So in the spirit of Venus retrograde I wanted to look at something that we often overlook in our lives – self love and our accompanying sense of self. When we truly desire someone, it is only too easy to sacrifice our principles and self worth in order to secure an enduring relationship with that person. We begin to look at love only from the other person’s perspective and become dependent on the return of affection. We become vulnerable when we depend on the other person for validation of our self worth, no matter how well the relationship is going.
Whether we realise it or not, desire makes us vulnerable and can lead us to dismiss or reduce the importance of our self love. Anyone who has spoken with me will know that I like to work inclusively, exploring elements of myself and my personal experiences during readings. I hope this helps to empower and inspire my querents, as I truly wish I had had someone to discuss and explore my experiences with earlier in my life. Maintaining self love in a relationship is a difficult and testing experience, but also one that can be insightful and affirming; we must remember that is it down to us to cultivate our sense of self, and our ability to love ourselves as well as others.
In my life I have experienced very difficult relationships with people, not just in a romantic sense but in other social interactions. These difficult relationships took me to some dark places, with the resulting experiences helping to shape how I perceived myself, physically and psychologically.
Looking back has enabled me to develop deeper empathy, and while I am certain I could have been kinder to myself whilst achieving this, that’s my own journey.
Eventually, I realised that I was not feeling good or worthy enough; feeling as though my sole (not soul) purpose was to help others.
I’ve actually become much more aware recently; I’ve realised that I am worthy, that I can gain and progress in my life and that helping people is a purpose of mine. (Funnily enough it was through practising self love that I truly understood this.) It was through having a balance and practising self love that I began to love myself in addition to loving others.
But, enough about me, let’s look at you and how I can help. I would like to share the techniques that I have learned and used in practising self love, I hope this will resonate with you all and help you all to successfully love yourselves more.
Becoming aware of yourself and how you are taking care of yourself is the important first step. Self awareness is the foundation for most things in life, especially when you examine yourself and your relationship with others.

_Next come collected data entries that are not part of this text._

Lemma value_entries_fill e data : u_n_tokens u * e <= length data ->
  set_input_v_idxs true e u sinfo k data = Ok (put_block 0 (value_entries n e sinfo) data) /\ length (value_entries n e sinfo) = u_n_tokens u * e.
Proof.
  intros Hl. pose proof Hslot as [L S0 F T N Hc R]. unfold set_input_v_idxs. cbn [negb]. rewrite (slot_size_ok n u k sinfo size Hslot). cbn [mbind outcome_bind].
  rewrite assert_true by (apply Nat.eqb_eq; unfold slot_n_stream; lia). cbn [mbind outcome_bind]. rewrite (get_size_ok n k Hk). cbn [mbind outcome_bind].
  set (E := fun s i => channel_entry n e (place_of sinfo s i) <$> seq 0 e). set (B := fun s => concat (E s <$> seq 0 size)).
  assert (value_entries n e sinfo = concat (B <$> seq 0 (length (strm sinfo)))) as ->.
  { unfold value_entries. rewrite targets_grid, fmap_concat, concat_concat, <- !list_fmap_compose. f_equal. apply list_fmap_ext.
    intros s0 s _. unfold B, E. simpl. by rewrite <- list_fmap_compose. }
  assert (forall s i, length (E s i) = e) as HE by (intros; unfold E; by rewrite length_fmap, length_seq).
  assert (forall s, length (B s) = size * e) as HB.
  { intros s. unfold B. generalize size; intros m. induction m as [|m IH]; [done|]. rewrite seq_S, fmap_app, concat_app, length_app, IH. simpl. rewrite app_nil_r, HE. lia. }
  rewrite T, <- Nat.mul_assoc. rewrite T, <- Nat.mul_assoc in Hl. apply (fill_blocks _ B 0 (size * e) (length (strm sinfo)) data); [done|lia|].
  intros s d Hs Hd. destruct (slot_stream s Hs) as (st & cells & H1 & H2 & H3 & H4 & _). rewrite (vec_get_Some _ _ _ H1). cbn [mbind outcome_bind].
  assert (Datatypes.S s * (size * e) <= length (strm sinfo) * (size * e)) as Hsb by (apply Nat.mul_le_mono_r; lia).
  apply (fill_blocks _ (E s) (0 + s * (size * e)) e size d); [done|lia|].
  intros i d' Hi Hd'. destruct (place_lookup s i Hs Hi) as (cells' & P1 & P2 & P3 & _). assert ((place_of sinfo s i).1 = st) as P4 by congruence.
  assert (Datatypes.S i * e <= size * e) as Hib by (apply Nat.mul_le_mono_r; lia).
  apply (fill_ones _ (channel_entry n e (place_of sinfo s i))); [lia|]. intros j d2 Hj Hd2.
  rewrite (vec_get_Some _ _ _ P2). cbn [mbind outcome_bind]. rewrite (vec_get_Some _ _ _ P3). cbn [mbind outcome_bind].
  unfold channel_entry. rewrite P4. f_equal; lia.
Qed.
Lemma existsb_none {A} (f : A -> bool) l : (forall x, x ∈ l -> f x = false) -> existsb f l = false.
Proof. induction l as [|x l IH]; intros H; [done|]. simpl. rewrite (H x) by (by left). apply IH. intros. apply H. by right. Qed.

Lemma parse_print r : request_normal r -> llama_kv_tail_request_parse (print_request r) (rq_exact_type r) = r.
Proof.
  intros [H1 H2 H3 H4]. destruct r as [m t es err]. simpl in *. subst err.
  assert (forall named, Forall (fun e => ","%char ∉ e) (print_entry named <$> es) ->
    es <> [] -> join (print_entry named <$> es) <> [] -> join (print_entry named <$> es) <> lit "auto" ->
    (if named : bool then Forall (fun e => name_ok (e_group e)) es /\ NoDup (e_group <$> es) else Forall (fun e => e_group e = []) es) ->
    llama_kv_tail_request_parse (join (print_entry named <$> es)) t =
      mk_request (if named then REQUEST_NAMED else if 1 <? length es then REQUEST_POSITIONAL else REQUEST_NUMERIC) t es []) as Hrun.
  { intros named Hf Hne Hj1 Hj2 Hn. rewrite parse_entries; [|done|by destruct es|done..].
    assert (print_entry named <$> es <> []) as Hne' by (by destruct es). destruct named; cbv zeta.
    - destruct Hn as [Hn Hnd]. rewrite Forall_forall in Hn. pose proof H3 as H3'. rewrite Forall_forall in H3'.
      destruct (existsb_all has_equal (print_entry true <$> es) Hne') as [-> _].
      { intros x (e & -> & He)%list_elem_of_fmap. apply print_named; [by apply H3'|by apply Hn]. }
      destruct (existsb_all one_equal (print_entry true <$> es) Hne') as [_ ->].
      { intros x (e & -> & He)%list_elem_of_fmap. apply print_named; [by apply H3'|by apply Hn]. }
      simpl negb. simpl andb. cbv iota. rewrite parse_loop_print; [done|done|]. split; [by apply Forall_forall|]. split; [done|]. intros e _. apply not_elem_of_nil.
    - rewrite existsb_none.
      { simpl andb. cbv iota. rewrite length_fmap. by rewrite parse_loop_print. }
      intros x (e & -> & He)%list_elem_of_fmap. apply print_unnamed. rewrite Forall_forall in H3. by apply H3. }
  assert (forall e, e ∈ es -> entry_count_ok e) as Hcnt by (by apply Forall_forall).
  assert (es <> [] -> Forall (fun e => e_group e = []) es -> llama_kv_tail_request_parse (join (print_entry false <$> es)) t =
      mk_request (if 1 <? length es then REQUEST_POSITIONAL else REQUEST_NUMERIC) t es []) as Hpos.
  { intros Hne Hg. destruct es as [|e es']; [done|]. destruct (to_string_spec (e_tokens e)) as (Hd & Hnn & _); [apply (Hcnt e); by left|].
    assert (to_string (e_tokens e) ⊆ join (print_entry false <$> e :: es')) as Hsub by (intros c Hc; eapply join_elem; [by left|done]).
    apply (Hrun false); [|done| | |done].
    - apply Forall_forall. intros x (e' & -> & He')%list_elem_of_fmap. by apply print_no_comma; [apply Hcnt|].
    - destruct (to_string (e_tokens e)) as [|c l]; [done|]. intros E. rewrite E in Hsub. apply (not_elem_of_nil c), Hsub. by left.
    - intros E. assert ("a"%char ∈ join (print_entry false <$> e :: es')) as Ha by (rewrite E; by left).
      apply elem_of_join in Ha as [Ha|(x & (e' & -> & He')%list_elem_of_fmap & Ha)]; [done|].
      destruct (to_string_spec (e_tokens e')) as (Hd' & _); [by apply Hcnt|]. by apply (digits_no "a" _ Hd'). }
  destruct m; unfold print_request; cbn [rq_mode rq_entries].
  - subst es. by destruct H2 as [->|[->| ->]].
  - destruct H4 as [Hl Hg]. rewrite Hpos; [|by destruct es|done]. by rewrite Hl.
  - subst es. by destruct H2 as [->|[->| ->]].
  - destruct H4 as [Hl Hg]. rewrite Hpos; [|intros ->; simpl in Hl; lia|done]. by rewrite (proj2 (Nat.ltb_lt _ _)).
  - destruct H4 as (Hne & Hn & Hnd). rewrite Forall_forall in Hn. apply (Hrun true); [|done| | |by split; [apply Forall_forall|]].
    + apply Forall_forall. intros x (e & -> & He)%list_elem_of_fmap. apply print_no_comma; auto.
    + destruct es as [|e es']; [done|]. intros E. assert ("="%char ∈ join (print_entry true <$> e :: es')) as Ha; [|by rewrite E in Ha; apply not_elem_of_nil in Ha].
      eapply join_elem; [by left|]. apply elem_of_app. right. by left.
    + destruct es as [|e es']; [done|]. intros E. assert ("="%char ∈ join (print_entry true <$> e :: es')) as Ha.
      { eapply join_elem; [by left|]. apply elem_of_app. right. by left. }
      rewrite E in Ha. revert Ha. apply (bool_decide_unpack _). vm_compute. exact I.
Qed.

(** ** What the parser returns *)

Lemma entry_parts entry : ","%char ∉ entry -> one_equal entry = true -> entry_name true entry <> [] -> name_ok (entry_name true entry).
Proof.
  intros Hc He Hne. unfold one_equal, has_equal in He. apply andb_true_iff in He as [He _]. bprop. unfold entry_name in *.
  destruct (find_char "=" entry) as [i|] eqn:E; [|done]. apply find_Some in E as (b & E & H & _). split; [done|]. split; [|done].
  intros Hin. apply Hc. rewrite E. apply elem_of_app. by left.
Qed.

Lemma error_nonempty s (v : str) : lit s <> [] -> lit s ++ v <> [].
Proof. by destruct (lit s). Qed.

Lemma parse_loop_ok named l : forall names r, Forall (fun e => ","%char ∉ e) l -> (named = true -> forallb one_equal l = true) ->
  rq_error r = [] -> rq_error (parse_loop named l names r) = [] ->
  exists es, parse_loop named l names r = push_entries es r /\ length es = length l /\ Forall entry_count_ok es /\
    if named then Forall (fun e => name_ok (e_group e)) es /\ NoDup (e_group <$> es) /\ (forall e, e ∈ es -> e_group e ∉ names)
    else Forall (fun e => e_group e = []) es.
Proof.
  induction l as [|entry l IH]; intros names r Hf Hone Hr; cbn [parse_loop].
  - intros _. exists []. unfold push_entries. rewrite app_nil_r. split; [by destruct r|]. split; [done|]. split; [done|]. destruct named; [|done].
    split; [done|]. split; [apply NoDup_nil_2|]. intros e He. by apply not_elem_of_nil in He.
  - apply Forall_cons in Hf as [Hf Hfs]. destruct (parse_count (entry_value named entry)) as [tokens|] eqn:Ep.
    2:{ intros H. exfalso. revert H. by apply error_nonempty. }
    apply parse_count_Some in Ep as (_ & _ & _ & Hcnt).
    destruct (named && bool_decide (entry_name named entry = [])) eqn:E1; [by intros H|].
    destruct (named && bool_decide (entry_name named entry ∈ names)) eqn:E2; [intros H; exfalso; revert H; by apply error_nonempty|].
    intros H. destruct (IH (entry_name named entry :: names) (push_entry (mk_entry (entry_name named entry) tokens) r)) as (es & E & Hl & Hc & Hn); [done| |done|done|].
    { intros Hn. specialize (Hone Hn). simpl in Hone. by apply andb_true_iff in Hone as [_ ?]. }
    exists (mk_entry (entry_name named entry) tokens :: es). rewrite E. split; [unfold push_entries, push_entry; simpl; by rewrite <- app_assoc|].
    split; [simpl; by rewrite Hl|]. split; [by constructor|]. destruct named; [|by constructor].
    destruct Hn as (Hn & Hnd & Hni). simpl in E1, E2. bprop. specialize (Hone eq_refl). simpl in Hone. apply andb_true_iff in Hone as [Ho _].
    split; [constructor; [by apply entry_parts|done]|]. split.
    + simpl. apply NoDup_cons. split; [|done]. intros (e & Ee & He)%list_elem_of_fmap. apply (Hni e He). rewrite <- Ee. by left.
    + intros e [->|He]%elem_of_cons; [done|]. intros Hin. apply (Hni e He). by right.
Qed.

Lovingly ask yourself – how aware are you of yourself, and how you act towards yourself?. Look at areas like routine, rest time, headspace. Don’t get caught up on how others see you, it’s how do YOU see you and how do you feel about that?

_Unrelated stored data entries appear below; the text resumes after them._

(* ===== verification/Recurrent.v ===== *)
(** * Recurrent memory (src/src/llama-memory-recurrent.{h,cpp}, [build_rs] of llama-graph.cpp)

    The memory of a recurrent model keeps one state per sequence.  A cell holds the state
    of the sequences in its set, and the field [tail] of cell [s] names the cell of
    sequence [s].  [find_slot] gives every sequence of a ubatch a cell of its own, moves
    these cells next to each other and says, with [src0] and [rs_z], from which row the
    graph has to copy the state of each of them.  The rows themselves are values of an
    arbitrary type. *)

From S2P Require KvContext.
From S2P Require Import KvCells.
From S2P Require Export Batch.
Open Scope nat_scope.

(** ** Data *)

Record mem_cell := mk_mem_cell { c_pos : Z; c_src : Z; c_src0 : Z; c_tail : Z; c_seq_id : gset Z }.

Definition new_mem_cell : mem_cell := mk_mem_cell (-1) (-1) (-1) (-1) ∅.

Definition cell_pos v c := mk_mem_cell v (c_src c) (c_src0 c) (c_tail c) (c_seq_id c).
Definition cell_src v c := mk_mem_cell (c_pos c) v (c_src0 c) (c_tail c) (c_seq_id c).
Definition cell_src0 v c := mk_mem_cell (c_pos c) (c_src c) v (c_tail c) (c_seq_id c).
Definition cell_tail v c := mk_mem_cell (c_pos c) (c_src c) (c_src0 c) v (c_seq_id c).
Definition cell_seqs v c := mk_mem_cell (c_pos c) (c_src c) (c_src0 c) (c_tail c) v.

Definition has_seq_id (id : Z) (c : mem_cell) : bool := bool_decide (id ∈ c_seq_id c).
Definition is_empty (c : mem_cell) : bool := bool_decide (c_seq_id c = ∅).
Definition is_same_seq (c d : mem_cell) : bool := bool_decide (c_seq_id c = c_seq_id d).

(** [size] is the length of [cells]: the constructor resizes the vector once. *)
Record llama_memory_recurrent := mk_recurrent {
  r_head : Z;
  r_used : Z;
  n_rs_seq : Z;
  rs_idx : list Z;
  r_n : Z;
  rs_z : Z;
  r_cells : list mem_cell
}.

Definition r_size (m : llama_memory_recurrent) : nat := length (r_cells m).
Definition sizeZ (m : llama_memory_recurrent) : Z := Z.of_nat (r_size m).

Definition set_head v m := mk_recurrent v (r_used m) (n_rs_seq m) (rs_idx m) (r_n m) (rs_z m) (r_cells m).
Definition set_used v m := mk_recurrent (r_head m) v (n_rs_seq m) (rs_idx m) (r_n m) (rs_z m) (r_cells m).
Definition set_rs v m := mk_recurrent (r_head m) (r_used m) (n_rs_seq m) v (r_n m) (rs_z m) (r_cells m).
Definition set_n v m := mk_recurrent (r_head m) (r_used m) (n_rs_seq m) (rs_idx m) v (rs_z m) (r_cells m).
Definition set_rs_z v m := mk_recurrent (r_head m) (r_used m) (n_rs_seq m) (rs_idx m) (r_n m) v (r_cells m).
Definition set_cells v m := mk_recurrent (r_head m) (r_used m) (n_rs_seq m) (rs_idx m) (r_n m) (rs_z m) v.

Allowing yourself to become self-aware is at times a struggle as we tend to prioritise other people before ourselves, particularly those of us that are “givers” or “nurturers. It’s about giving yourself the time and space to become aware of yourself and how you relate to every day life.
So this is quite often a more difficult challenge. Generally, we look for alternatives, distractions and excuses to avoid having to accept something is the way it is. This is truly part of our individual growth. Self-acceptance is a process of acknowledging our experiences and who we are now. We must then look at how we can learn and grow from these experiences, and how we can gain insight into ourselves and continue our self-development. We discern the changes we can make and the aspects of ourselves that we want to nurture and to embrace.
Now for the the most awkward and unfamiliar one for many of us, the one that doesn’t always sit well as it arouses the protective but misguided ego – “Appreciation”.
I’ve actually found that self-appreciation really is the deliverer for many things in my life as it creates a sense of happiness more than anything. Like attracts like, and when we truly appreciate something it springs from from a place of authenticity within our intuition, attracting more of the same.
This step is all about having compassion and confidence and it really doesn’t have to become egotistically centred or projected in a boastful way. It’s the art of having appreciation for what you have achieved, and mastering the confidence that to believe you truly deserve what you receive.
This then helps to form the basis of how you love or appreciate others, leading to firm relationships based on mutual affection and respect. Look at the long lasting relationships you’ve had in your lives to affirm this theory.
As humans, no one is perfect and this is a GOOD thing. We all possess wonderful uniqueness despite our flaws.
Augusten Burroughs once said, “I myself am made entirely of flaws, stitched together with good intentions.” I feel this quote captures what I want to say in a nutshell. Along as you have sincere intentions towards others, and yourself, that’s all that matters. Anything else is a part of self growth, helping us to brighten our virtues and values along the way.
As a final note, all the above comes in to play when you interact with others and go through different events.
We all make mistakes, don’t become discouraged or disheartened or allow your self perception to become dampened. Even in the hardest of times, we must have compassion for ourselves as well as others. This will give you the ability to cope with what life throws at your with confidence. Master your self love through self preservation and balance, claim time and headspace for yourself, and yuou’ll find the energy to balance the love you have for yourself with the love you have for others.
“You’re not the same as you were before,” he said. “You were much more…..muchier….you’ve lost your muchness!” (The Mad Hatter, Alice In Wonderland, Lewis Carroll.)
He may be a mad (subjective term) hatter but the point he’s making here is quite profound.
Never lose yourself, don’t feel small in new environments or because of others. Always remember what a privilege it is, both to be you and to know you. To do so is to bring your best self to your life situations and relationships.